Intervistato ai microfoni di Sky dopo il match contro l’Atalanta, il tecnico rossonero Gennaro Gattuso ha rilasciato le seguenti dichiarazioni:

“Europa? Meglio arrivare sesti anche per le casse della società, sarebbe molto più facile. C’è grande rammarico, non era facile venire qua e fare questa prestazione dopo la batosta in Coppa Italia. A livello di personalità è stata la partita migliore della mia squadra”.

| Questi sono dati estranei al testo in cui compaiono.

(* ===== verification/MergePlan.v ===== *)
(** * The plan of a merged segment

    What a merge writes is a plan ([merged_plan]), so the finished pages are a segment
    whose content is the union of the contents of the sources ([merged_of]): the same
    documents, and for every term the same postings, CTID by CTID. *)
From S2P Require Import Prelude Postgres Fieldnorm SegmentFormat Compression Storage SegmentIO.
From S2P Require Import Docmap SegmentScan ScanFacts Memtable MemtableFacts SegmentWrite SegmentWriteFacts.
From S2P Require Import SegmentEmit SegmentLayout SegmentOpen SegmentContent SegmentDocs SegmentRoundtrip.
From S2P Require Import Merge MergeWrite MergeReaders MergeTerms MergePostings MergeDocs MergeEmit.

(** ** The union of contents *)

Record merged_of (cs : list segment_content) (c : segment_content) : Prop := {
  md_docs : sc_docs c ≡ₚ concat (sc_docs <$> cs);
  md_results : forall t, content_results c t ≡ₚ concat ((fun c' => content_results c' t) <$> cs);
  md_terms : forall t, t ∈ (sc_terms c).*1 <-> exists c', c' ∈ cs /\ t ∈ (sc_terms c').*1;
  md_stats : has_stats c = existsb has_stats cs;
}.

Lemma concat_submseteq {A} (ls ks : list (list A)) : Forall2 submseteq ls ks -> concat ls ⊆+ concat ks.
Proof. induction 1 as [|l k ls ks Hlk HF IH]; [done|]. simpl. by apply submseteq_app. Qed.

Lemma fmap_concat {A B} (f : A -> B) (ls : list (list A)) : f <$> concat ls = concat ((fun l : list A => f <$> l) <$> ls).
Proof. induction ls as [|l ls IH]; [done|]. csimpl. by rewrite fmap_app, IH. Qed.

Lemma fmap_concat_imap {A B C} (f : B -> C) (F : nat -> A -> list B) (G : A -> list C) (l : list A) :
  (forall j x, f <$> F j x = G x) -> f <$> concat (imap F l) = concat (G <$> l).
Proof.
  revert F. induction l as [|x l IH]; intros F HF; [done|]. csimpl. rewrite fmap_app, HF. f_equal.
  apply IH. intros j y. apply HF.
Qed.

Section Plan.
Context `{PgLayoutLaws} `{FreeSpaceMapLaws} `{ItemPointerLaws} `{QSortLaws} `{HashSeqLaws}.
Context (srcs : list source) (st0 : Storage) (Hsrcs : Forall (source_at st0) srcs).

Definition all_docs : list segment_doc := concat ((fun src => so_docs src) <$> srcs).

(** Sources that can be merged: no document is in two of them, and the union fits
    the 16-bit count of the blocks of a term. *)
Record mergeable : Prop := {
  mb_some : srcs <> [];
  mb_disjoint : NoDup (sd_ctid <$> all_docs);
  mb_count : zlen all_docs <= 65535 * 128;
}.
Context (Hmb : mergeable).

Lemma all_docs_ranges : Forall (fun d => (0 <= ip_blkid (sd_ctid d) < 2 ^ 32 /\ 0 <= ip_posid (sd_ctid d) < 2 ^ 16) /\
    0 <= sd_fieldnorm d < 256 /\ 0 <= sd_tenant d < 2 ^ 32) all_docs.
Proof.
  apply Forall_concat, Forall_fmap. eapply Forall_impl; [exact Hsrcs|]. intros src Hsrc. cbn.
  apply (dat_ranges _ _ _ (sh_docs _ _ _ (sat_holds _ _ Hsrc))).
Qed.

Lemma all_docs_nonempty : all_docs <> [].
Proof.
  unfold all_docs. pose proof (mb_some Hmb). destruct srcs as [|src srcs']; [done|].
  apply Forall_cons in Hsrcs as [Hsrc _]. csimpl.
  pose proof (source_num_docs st0 src Hsrc) as En.
  pose proof (op_docs _ _ _ _ (dat_openable _ _ _ (sh_docs _ _ _ (sat_holds _ _ Hsrc)))) as Hd.
  destruct (so_docs src); [|done]. change (zlen []) with 0 in En. lia.
Qed.

Lemma merged_docmap : exists b,
  add_to_docmap tp_docmap_create (merge_entry <$> all_docs) = Ok b /\
  docmap_for (tp_docmap_finalize b) (merge_document <$> all_docs).
Proof.
  pose proof (mb_count Hmb) as Hc.
  apply docmap_of_entries.
  - by rewrite <- list_fmap_compose.
  - rewrite <- list_fmap_compose. apply (mb_disjoint Hmb).
  - intros E%fmap_nil_inv. by apply all_docs_nonempty.
  - apply Forall_fmap. eapply Forall_impl; [exact all_docs_ranges|]. intros d ([? ?] & _ & ?). done.
  - rewrite zlen_fmap. unfold UINT32_MAX. lia.
Qed.

Context (dm : TpDocMapBuilder) (Hdm : docmap_for dm (merge_document <$> all_docs)).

Sulla stagione: “Sappiamo tutti noi quello che abbiamo passato in questi mesi, sono ragazzi intelligenti, sappiamo quali sono i momenti negativi. Arrivare in finale è stato importante. Abbiamo vissuto emozioni importanti. Per diventare una squadra forte bisogna passare da queste competizioni qua, speriamo di ritornarci giocando la partita con la Fiorentina come si deve. Fiorentina? poco da caricare, le motivazioni ci sono, si toccano con mano. I giocatori sanno cosa significa arrivare sesti, si fa una preparazione come si deve, alcuni hanno dei premi nei contratti. Calabria? lo faccio riposare sempre dopo novanta minuti tirati. Biglia si è allenato bene e sapevamo di poter rischiare qualcosa. Ho scelto così perché giocavamo contro una squadra con grande fisicità, è una realtà, esprime un calcio particolare. Non mollano mai, ti giocano sempre addosso, ho preferito giocatori di esperienza”.

Su Nesta: “Non l’ho sentito, ci messaggiamo. Lui vive a Miami, il fuso orario è un po’ un casino. Sono contento, sono curioso di vederlo all’opera. Ha fatto molto bene in America, speriamo faccia bene anche in Italia”.